Chapitre I
L’île aux Perroquets.
Où notre héros découvre une nouvelle île.
Après avoir voyagé plusieurs jours sur une mer assez calme, Gulliver se retrouva au large d’une île dont l’aspect accueillant attirait vers son rivage un nombre incalculable de nefs, barques, esquifs et vaisseaux en tous genres.
Notre ami se sentit irrésistiblement pris dans un fort courant de Nord-Ouest, et sans lutter vraiment pour garder son cap initial, il manœuvra toutefois de manière assez habile, et réussissant à éviter toute cette circulation navale, il toucha enfin à bon port.
L’animation qui y régnait était intense, et nul ne se serait cru aux portes d’une île, assez petite finalement.
Fatigué par une semaine en mer, il décida d’y faire une halte, non seulement pour y reprendre des forces, mais aussi pour s’enquérir des us et coutumes de ce royaume, tout à l’affût qu’il était de mettre à profit le fabuleux voyage dont il était malgré lui le protagoniste.
« Qui sait, pensait-il, si quelque invention ou lumière de cette société ne pourrait être bénéfique en Angleterre... ». Car malgré les mois, et même les années, qu’il avait passés dans ces rivages lointains, il gardait le secret espoir de revoir un jour sa chère patrie et son roi. Mais il dut se l’avouer, son cœur était lourd loin de sa bien-aimée. Il tremblait à l’idée qu’elle ne fût lasse de l’attendre.
Ces pensées quittèrent rapidement son esprit, et revenant à sa situation première, il s’empressa de découvrir les charmes et merveilles de cette île, tout en restant sur ses gardes, échaudé qu’il était de ses récentes expériences dans les royaumes de Liliputh et de Brobdingnag.

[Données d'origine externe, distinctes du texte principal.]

(** * mt-toolbox: the Telegram media harvesters

    A shallow embedding of the three downloaders under [src/native]
    ([bot_downloader.py], [channel_comments_downloader.py],
    [topic_downloader.py]) and of their helper [telegram_utils.py].

    Conventions of the embedding.
    - A Python [str] is a Rocq [string] holding its UTF-8 bytes; substring and
      prefix tests on UTF-8 bytes agree with the tests on code points.  A
      Python [bytes] is a [string] too, byte for byte; decoding it checks
      that the bytes are well-formed UTF-8.
    - A Python [int] is a [Z].
    - A Telethon message is the record [Message] of the attributes the
      scripts read.
    - The remote side (message fetches, transfers, renames, the clock) is an
      oracle; what the scripts do to the outside world is recorded, in
      order, as a list of [Event]s threaded through a small state monad. *)

From Stdlib Require Import Ascii String DecimalString.
From Stdlib Require DecimalPos.
From stdpp Require Import gmap strings list sorting.

Local Open Scope string_scope.
Local Open Scope Z_scope.

(** ** Python string primitives *)

Module Py.

(** [s.startswith(p)] *)
Fixpoint startswith (s p : string) : bool :=
  match p, s with
  | EmptyString, _ => true
  | String _ _, EmptyString => false
  | String c p', String d s' => Ascii.eqb d c && startswith s' p'
  end.

(** [needle in hay] *)
Fixpoint contains (hay needle : string) : bool :=
  startswith hay needle ||
  match hay with
  | EmptyString => false
  | String _ hay' => contains hay' needle
  end.

(** [s.split(sep)] for a separator of one character; the result is never
    empty. *)
Fixpoint split (sep : ascii) (s : string) : list string :=
  match s with
  | EmptyString => [EmptyString]
  | String c s' =>
      if Ascii.eqb c sep then EmptyString :: split sep s'
      else match split sep s' with
           | h :: t => String c h :: t
           | [] => [String c EmptyString]
           end
  end.
(** * The active-workout view-model and the rest timer of the gym client

    A shallow embedding of [src/hooks/useWorkout.ts], of the set-row handling
    of [src/components/workout/SetInputCard.tsx] and of the countdown of
    [src/components/workout/RestTimer.tsx], with the properties the
    specification states about them.

    Conventions.
    - A JavaScript [number] that counts something (set numbers, repetitions,
      seconds, list lengths) is a [Z].  A measured quantity ([weight_kg],
      [rpe]) is a [Q]: the rational value of the double the program holds.
      Sums and products of such numbers are those of IEEE 754 binary64,
      rounded to nearest with ties to even, subnormal numbers included
      ([Double.add], [Double.mul]): each operand is read as the nearest
      double and the exact result is rounded again.  [Infinity] and [NaN]
      are no values of the model, which is the program's as long as no
      result reaches [2^1024]; the two zeros are one.
    - [T | null] and optional fields are [option T].
    - The hosted database is an environment: every request of the hook is an
      [Effect] whose answer is supplied by a handler.  Properties are proved
      for every handler unless they speak about stored rows, in which case
      they are proved for the executable store of [RefBackend]. *)

From Stdlib Require Import String List ZArith QArith Qround Qabs Qpower Bool Lia.
From Stdlib Require Import DecimalString DecimalNat Sorted Ascii.
Import ListNotations.

Local Open Scope string_scope.
Local Open Scope Z_scope.

(** ** JavaScript helpers *)

(** [a ?? b] *)
Definition nullish {A : Type} (a : option A) (b : A) : A :=
  match a with Some x => x | None => b end.

(** Truthiness of [number | null]: neither [null] nor [0]. *)
Definition truthyZ (n : option Z) : bool :=
  match n with Some z => negb (z =? 0) | None => false end.

Definition truthyQ (q : option Q) : bool :=
  match q with Some x => negb (Qeq_bool x 0) | None => false end.

(** [Math.round]: the nearest integer, a tie going up; taken of the exact
    value of the double. *)
Definition Math_round (x : Q) : Z := Qfloor (x + (1 # 2)).

(** [Math.max] on counters. *)
Definition Math_max (a b : Z) : Z := Z.max a b.

(** ** Numbers: IEEE 754 binary64 *)

Module Double.

(** [2^k] *)
Definition pow2 (k : Z) : Q := (2 ^ k)%Q.

(** [floor (log2 |x|)] of a number that is not zero: the difference of the
    bit lengths of numerator and denominator, or one less. *)
Definition ilog2 (x : Q) : Z :=
  let c := Z.log2 (Z.abs (Qnum x)) - Z.log2 (Zpos (Qden x)) in
  if Qle_bool (pow2 c) (Qabs x) then c else c - 1.

(** The integer nearest to [y], the even one of the two when [y] lies
    halfway. *)
Definition round_even (y : Q) : Z :=
  let f := Qfloor y in
  match (y - inject_Z f ?= 1 # 2)%Q with
  | Lt => f
  | Gt => f + 1
  | Eq => if Z.even f then f else f + 1
  end.

(** The exponent of the last of the 53 binary digits of the double at [x];
    the smallest positive double is [2^-1074]. *)
Definition ulp_exponent (x : Q) : Z := Z.max (ilog2 x - 52) (-1074).

(** The double nearest to [x]. *)
Definition nearest (x : Q) : Q :=
  if Qeq_bool x 0 then 0%Q
  else
    let q := ulp_exponent x in
    Qred (inject_Z (round_even (x / pow2 q)) * pow2 q).

Definition round (x : Q) : Q := nearest (Qred x).

(** [a + b] and [a * b] on numbers *)
Definition add (a b : Q) : Q := round (round a + round b).
Definition mul (a b : Q) : Q := round (round a * round b).

(** A double (the upper bound of the exponent aside): an integer of at
    most 53 bits times a power of two that is no smaller than [2^-1074]. *)
Definition representable (x : Q) : Prop :=
  exists m q : Z,
    (x == inject_Z m * pow2 q)%Q /\ Z.abs m < 2 ^ 53 /\ -1074 <= q.

(** A multiple of [2^-k]. *)
Definition on_grid (k : Z) (x : Q) : Prop :=
  exists m : Z, (x == inject_Z m * pow2 (- k))%Q.

(** [a + b + ...], from the left, in doubles. *)
Definition sum (l : list Q) : Q := fold_left add l 0%Q.

End Double.

(** ** Data model: [src/types/workout.ts] *)

Inductive MuscleGroup :=
| chest | back | front_delt | side_delt | rear_delt | biceps | triceps
| forearms | quadriceps | hamstrings | glutes | calves | core | traps | lats.

Inductive EquipmentType :=
| barbell | dumbbell | cable | machine | bodyweight | kettlebell
| resistance_band | other.

Inductive WorkoutStatus := in_progress | completed | abandoned.

Definition WorkoutStatus_eqb (a b : WorkoutStatus) : bool :=
  match a, b with
  | in_progress, in_progress | completed, completed | abandoned, abandoned => true
  | _, _ => false
  end.

Module Exercise.
Record t := mk {
  id : string;
  name : string;
  description : option string;
  primary_muscle_group : MuscleGroup;
  secondary_muscle_groups : list MuscleGroup;
  equipment : EquipmentType;
  is_compound : bool;
  created_by : option string;
  created_at : string }.
End Exercise.

Module TemplateExercise.
Record t := mk {
  id : string;
  template_id : string;
  exercise_id : string;
  order_index : Z;
  target_sets : Z;
  target_reps : option Z;
  target_rpe : option Q;
  rest_seconds : Z;
  notes : option string;
  created_at : string;
  exercise : option Exercise.t }.
End TemplateExercise.

Module WorkoutTemplateWithExercises.
Record t := mk {
  id : string;
  name : string;
  description : option string;
  created_by : option string;
  estimated_duration_minutes : option Z;
  created_at : string;
  updated_at : string;
  template_exercises : list TemplateExercise.t }.
End WorkoutTemplateWithExercises.

Module Workout.
Record t := mk {
  id : string;
  user_id : string;
  template_id : option string;
  name : string;
  started_at : string;
  completed_at : option string;
  status : WorkoutStatus;
  notes : option string;
  created_at : string;
  updated_at : string }.
End Workout.

Module WorkoutSet.
Record t := mk {
  id : string;
  workout_exercise_id : string;
  set_number : Z;
  weight_kg : option Q;
  reps : option Z;
  rpe : option Q;
  is_warmup : bool;
  is_failure : bool;
  is_dropset : bool;
  target_reps : option Z;
  completed_at : string;
  created_at : string }.
End WorkoutSet.

(** [WorkoutExercise], with the four target fields that [startWorkout] adds
    to the rows it keeps (they are absent, [None], on a row that comes
    straight from the database). *)
Module WorkoutExercise.
Record t := mk {
  id : string;
  workout_id : string;
  exercise_id : string;
  order_index : Z;
  template_exercise_id : option string;
  is_substitution : bool;
  notes : option string;
  created_at : string;
  exercise : option Exercise.t;
  sets : option (list WorkoutSet.t);
  targetSets : option Z;
  targetReps : option Z;
  targetRpe : option Q;
  restSeconds : option Z }.

(** [{ ...ex, sets }] *)
Definition with_sets (ex : t) (s : option (list WorkoutSet.t)) : t :=
  mk ex.(id) ex.(workout_id) ex.(exercise_id) ex.(order_index)
     ex.(template_exercise_id) ex.(is_substitution) ex.(notes)
     ex.(created_at) ex.(exercise) s
     ex.(targetSets) ex.(targetReps) ex.(targetRpe) ex.(restSeconds).

(** Two rows that agree on every field but [sets]. *)
Definition same_but_sets (a b : t) : Prop :=
  a.(id) = b.(id)
  /\ a.(workout_id) = b.(workout_id)
  /\ a.(exercise_id) = b.(exercise_id)
  /\ a.(order_index) = b.(order_index)
  /\ a.(template_exercise_id) = b.(template_exercise_id)
  /\ a.(is_substitution) = b.(is_substitution)
  /\ a.(notes) = b.(notes)
  /\ a.(created_at) = b.(created_at)
  /\ a.(exercise) = b.(exercise)
  /\ a.(targetSets) = b.(targetSets)
  /\ a.(targetReps) = b.(targetReps)
  /\ a.(targetRpe) = b.(targetRpe)
  /\ a.(restSeconds) = b.(restSeconds).
(** * Fuse admin shell: configuration store, navigation flattening, sidebar

    A shallow embedding of the three logic-bearing pieces of the shell:
    - [FuseConfigService] (config.service.ts): merge-and-broadcast store,
    - [FuseNavigationService] (navigation.service.ts): tree flattening,
    - [FuseSidebarComponent] (sidebar.component.ts): open/fold/lock machine.

    The TypeScript sources type configuration objects and navigation nodes
    as [any]; they are embedded here as untyped JavaScript values. *)

From stdpp Require Import base option list strings pretty gmap fin_maps.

« Holà » répondit Gulliver sans même voir son interlocuteur.
« Êtes-vous nouveau ici ? Il faudra vous inscrire sans tarder dans notre registre, le mieux gardé de l’île. Rassurez-vous, cette formalité est absolument gratuite, car nul impôt n’est collecté par notre souverain. » Gulliver, surpris d’une telle déclaration, scruta avec plus d’attention les environs, et aperçut un perroquet, d’une variété exquise, qui lui adressait depuis le début la parole.
« Dites-moi, cher volatile, il est exact que je viens de débarquer ici, mais je connais bien le monde, et j’ai, par un hasard incroyable, foulé le sol de bien des contrées sous vos latitudes. Ainsi, sans vouloir m’immiscer dans les affaires de votre royaume, par quel prodige, quelle magie, votre gouvernement peut-il fonctionner sans collecter le moindre impôt ou taxe, non seulement de ses sujets, mais aussi des étrangers qui comme moi, abordent vos rivages ?»
Le curieux volatile, qui s’était approché, ne cessait de jacasser, et il fut bientôt rejoint par toute une bande bigarrée, parlant chacun en même temps. Ils lui disaient en substance qu’il fallait absolument s’inscrire sur le registre de l’île, que c’était tout à fait gratuit, et qu’un nouveau nom lui serait donné, particulier et protégé, lui permettant d’accéder aux services et loisirs de ce lieu, ainsi que pour se rendre utile, si le cœur lui en disait, à quelque emploi le temps de son séjour.
Gulliver, abasourdi par la marmaille à plumes, se décida enfin, et choisit sans réfléchir vraiment, un perroquet aux couleurs plus chatoyantes que les autres.
« Bien, dit-il, que dois-je donc faire? »
Le précieux cacatuidé lui expliqua en détail l’opération, qui selon lui, ne prendrait qu’une minute. Il suffisait de lui remettre le parchemin royal, garant de son identité, et en échange, le temps de son séjour, il recevrait un nouveau nom. Il accepta et c’est ainsi que commença pour Gulliver, maintenant « Gulli », ses aventures dans l’île aux Perroquets.